--- TASK REQUIREMENTS ---
If a line below contains "rewrite", count it. Report the final total and nothing more.

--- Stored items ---

(** C1. Dynamic splice positioning. In general the merge of [#evaluate]
    never fails and its result is the grid of the specification (every
    placeholder replaced in place by the rows generated for its block, their
    row breaks kept, the other elements copied, the static rows kept apart)
    without its empty rows, which serialization drops anyway; evaluation
    stores that grid, with re-evaluated flags, as the rendered grid; the
    label of the n-th placeholder names the n-th block, and in every menu
    made by the builder methods each placeholder is replaced by the rows its
    own generator produced and each other element by itself. For a static row
    [A, placeholder, B] whose generator appends X and Y, the rendered grid is
    [[A, X, Y, B]], and [[A, X], [Y, B]] when the generator starts a new row
    between X and Y; when the four elements are serialized as jA, jX, jY, jB
    the menu serializes to [[jA, jX, jY, jB]], respectively
    [[jA, jX], [jY, jB]]. *)
Theorem C1_dynamic_splice :
  (forall gc rows, rows <> [] ->
     exists merged,
       merge_rows gc rows (@ButtonManager_new U V) = (Returned tt, merged)
       /\ List.map cells (bm_buttons merged) = squash (splice_as_specified gc rows)
       /\ forall ctx w,
            ButtonManager_toJSON sha256_hex merged ctx w
            = ButtonManager_toJSON sha256_hex (grid_of (splice_as_specified gc rows)) ctx w)
  /\ (forall this s m gc w1,
        st_heap s !! this = Some m ->
        bm_buttons (buttons m) <> [] ->
        run_generators sha256_hex (_dynamicGenerators m) (_context (st_mm s))
                       (_payload (st_mm s)) ∅ (st_world s) = (Returned gc, w1) ->
        exists merged res rows' w2,
          List.map cells (bm_buttons merged)
          = squash (splice_as_specified gc (bm_buttons (buttons m)))
          /\ evaluateAll_rows (bm_buttons merged) (_context (st_mm s)) w1 = (res, rows', w2)
          /\ Forall2 (fun x y => Forall2 same_element (cells x) (cells y))
                     (bm_buttons merged) rows'
          /\ Menu_evaluate sha256_hex this s
             = (res, rendered s this m (set_rows merged rows') w2))
  /\ (forall n, dynamicId_of (placeholder_label (dynamic_id n)) = dynamic_id n)
  /\ (forall this s m (A P B : @Button U V) g cX cY lX oX lY oY u1,
        st_heap s !! this = Some m ->
        sandwich m A P B g ->
        button_of_call cX = Some (lX, oX) ->
        button_of_call cY = Some (lY, oY) ->
        g (_context (st_mm s)) (_payload (st_mm s)) (world_user (st_world s))
        = ({| gen_calls := [cX; cY]; gen_throws := None |}, u1) ->
        exists X Y wX wY,
          Button_new sha256_hex lX oX (after_generator (st_world s) "dynamic_0" u1)
          = (Returned X, wX)
          /\ Button_new sha256_hex lY oY wX = (Returned Y, wY)
          /\ forall A' X' Y' B' w2,
               evaluateAll_cells [A; X; Y; B] (_context (st_mm s)) wY
               = (Returned tt, [A'; X'; Y'; B'], w2) ->
               Menu_evaluate sha256_hex this s
               = (Returned tt, rendered s this m (grid_of [[A'; X'; Y'; B']]) w2)
               /\ forall jA jX jY jB w3,
                    serialize_cells sha256_hex [A'; X'; Y'; B'] (_context (st_mm s)) w2
                    = (Returned [Some jA; Some jX; Some jY; Some jB], w3) ->
                    bind (Menu_evaluate sha256_hex this)
                         (fun _ => Menu_toJSON sha256_hex this None) s
                    = (Returned [[jA; jX; jY; jB]],
                       rendered s this m (grid_of [[A'; X'; Y'; B']]) w3))
  /\ (forall this s m (A P B : @Button U V) g cX cY lX oX lY oY u1,
        st_heap s !! this = Some m ->
        sandwich m A P B g ->
        button_of_call cX = Some (lX, oX) ->
        button_of_call cY = Some (lY, oY) ->
        g (_context (st_mm s)) (_payload (st_mm s)) (world_user (st_world s))
        = ({| gen_calls := [cX; CallRow; cY]; gen_throws := None |}, u1) ->
        exists X Y wX wY,
          Button_new sha256_hex lX oX (after_generator (st_world s) "dynamic_0" u1)
          = (Returned X, wX)
          /\ Button_new sha256_hex lY oY wX = (Returned Y, wY)
          /\ forall A' X' Y' B' w2 w3,
               evaluateAll_cells [A; X] (_context (st_mm s)) wY
               = (Returned tt, [A'; X'], w2) ->
               evaluateAll_cells [Y; B] (_context (st_mm s)) w2
               = (Returned tt, [Y'; B'], w3) ->
               Menu_evaluate sha256_hex this s
               = (Returned tt, rendered s this m (grid_of [[A'; X']; [Y'; B']]) w3)
               /\ forall jA jX jY jB w4 w5,
                    serialize_cells sha256_hex [A'; X'] (_context (st_mm s)) w3
                    = (Returned [Some jA; Some jX], w4) ->
                    serialize_cells sha256_hex [Y'; B'] (_context (st_mm s)) w4
                    = (Returned [Some jY; Some jB], w5) ->
                    bind (Menu_evaluate sha256_hex this)
                         (fun _ => Menu_toJSON sha256_hex this None) s
                    = (Returned [[jA; jX]; [jY; jB]],
                       rendered s this m (grid_of [[A'; X']; [Y'; B']]) w5))
  /\ (forall id m, @Menu_new U V id = Returned m -> pristine m /\ well_built m)
  /\ (forall m w, pristine m -> well_built m ->
        (forall lbl mw req, exists m' w',
           Menu_text sha256_hex lbl mw req (m, w) = (Returned tt, (m', w'))
           /\ pristine m' /\ well_built m')
        /\ (forall lbl u req, exists m' w',
           Menu_url sha256_hex lbl u req (m, w) = (Returned tt, (m', w'))
           /\ pristine m' /\ well_built m')
        /\ (forall lbl u req, exists m' w',
           Menu_webApp sha256_hex lbl u req (m, w) = (Returned tt, (m', w'))
           /\ pristine m' /\ well_built m')
        /\ (forall g, exists m',
           Menu_dynamic sha256_hex g (m, w) = (Returned tt, (m', w))
           /\ pristine m' /\ well_built m')
        /\ (exists m', Menu_row (m, w) = (Returned tt, (m', w))
                       /\ pristine m' /\ well_built m'))
  /\ (forall m ctx payload w gc w1,
        well_built m ->
        run_generators sha256_hex (_dynamicGenerators m) ctx payload ∅ w
        = (Returned gc, w1) ->
        exists l,
          generate_all sha256_hex (_dynamicGenerators m) ctx payload w = (Returned l, w1)
          /\ forall row b,
               In row (bm_buttons (buttons m)) -> In b (cells row) ->
               if is_placeholder (type b) then
                 exists k item rows_k,
                   _dynamicGenerators m !! k = Some item
                   /\ label b = LabelText (placeholder_label (dynamic_id k))
                   /\ l !! k = Some (dyn_id item, rows_k)
                   /\ expand_cell gc b = List.map cells rows_k
               else expand_cell gc b = [[b]]).
Proof.
  split; [|split; [|split; [|split; [|split; [|split; [|split]]]]]].
  6: { intros id m H. split; [eapply Menu_new_pristine|eapply Menu_new_well_built];
       exact H. }
  6: { intros m w Hp Hwb. split; [|split; [|split; [|split]]].
       - intros lbl mw req. apply (add_to_well_built lbl _ TAction); auto; discriminate.
       - intros lbl u req. apply (add_to_well_built lbl _ TUrl); auto; discriminate.
       - intros lbl u req. apply (add_to_well_built lbl _ TWebApp); auto; discriminate.
       - intros g. apply Menu_dynamic_well_built; assumption.
       - apply Menu_row_well_built; assumption. }
  6: { intros m ctx payload w gc w1. apply placeholder_block. }
  - intros gc rows Hne. destruct (merge_rows_new gc rows Hne) as (merged & Hrun & _ & Hc).
    exists merged. split; [exact Hrun|]. split; [exact Hc|].
    intros ctx w. apply toJSON_squash, Hc.
  - intros this s m gc w1 Hm Hne Hg.
    destruct (Menu_evaluate_run this s m gc w1 Hm Hne Hg) as (merged & _ & _ & Hc & He).
    destruct (evaluateAll_rows (bm_buttons merged) (_context (st_mm s)) w1)
      as [[res rows'] w2] eqn:Hev.
    exists merged, res, rows', w2. split; [exact Hc|]. split; [exact Hev|].
    split; [|exact He].
    eapply Forall2_impl; [eapply evaluateAll_rows_same; exact Hev|].
    intros x y [H _]. exact H.
  - exact dynamicId_of_placeholder_label.
  - intros this s m A P B g cX cY lX oX lY oY u1 Hm Hs HcX HcY Hg.
    destruct (evaluate_sandwich this s m A P B g false cX cY lX oX lY oY u1
                Hm Hs HcX HcY Hg) as (X & Y & wX & wY & HX & HY & _ & _ & He).
    exists X, Y, wX, wY. split; [exact HX|]. split; [exact HY|].
    intros A' X' Y' B' w2 Hev.
    assert (He' : Menu_evaluate sha256_hex this s
                  = let '(res, rows', w2') :=
                      evaluateAll_rows [one_row [A; X; Y; B]] (_context (st_mm s)) wY in
                    (res, rendered s this m (set_rows (grid_of [[A; X; Y; B]]) rows') w2'))
      by exact He.
    clear He. rename He' into He.
    rewrite (evaluateAll_single _ _ _ _ _ Hev) in He.
    split; [exact He|].
    intros jA jX jY jB w3 Hser. unfold bind at 1. rewrite He.
    rewrite (Menu_toJSON_rendered this s m _ w2 None Hm).
    change (default (_context (st_mm s)) None) with (_context (st_mm s)).
    unfold ButtonManager_toJSON, grid_of.
    cbn [bm_buttons array_frozen manager_frozen set_rows List.map toJSON_rows
           one_row cells]. unfold bind.
    rewrite (toJSON_row_spec _ _ [] _ _ _ Hser). reflexivity.
  - intros this s m A P B g cX cY lX oX lY oY u1 Hm Hs HcX HcY Hg.
    destruct (evaluate_sandwich this s m A P B g true cX cY lX oX lY oY u1
                Hm Hs HcX HcY Hg) as (X & Y & wX & wY & HX & HY & _ & _ & He).
    exists X, Y, wX, wY. split; [exact HX|]. split; [exact HY|].
    intros A' X' Y' B' w2 w3 Hev1 Hev2.
    assert (He' : Menu_evaluate sha256_hex this s
                  = let '(res, rows', w2') :=
                      evaluateAll_rows [one_row [A; X]; one_row [Y; B]]
                                       (_context (st_mm s)) wY in
                    (res, rendered s this m
                            (set_rows (grid_of [[A; X]; [Y; B]]) rows') w2'))
      by exact He.
    clear He. rename He' into He.
    rewrite (evaluateAll_pair _ _ _ _ _ _ _ _ Hev1 Hev2) in He.
    split; [exact He|].
    intros jA jX jY jB w4 w5 Hser1 Hser2. unfold bind at 1. rewrite He.
    rewrite (Menu_toJSON_rendered this s m _ w3 None Hm).
    change (default (_context (st_mm s)) None) with (_context (st_mm s)).
    unfold ButtonManager_toJSON, grid_of.
    cbn [bm_buttons array_frozen manager_frozen set_rows List.map toJSON_rows
           one_row cells]. unfold bind.
    rewrite (toJSON_row_spec _ _ [] _ _ _ Hser1).
    cbn [drop_omitted omap app length Nat.ltb Nat.leb id mbind option_bind].
    rewrite (toJSON_row_spec _ _ [] _ _ _ Hser2). reflexivity.
Qed.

--- ANSWER TO THIS PROBLEM ---
9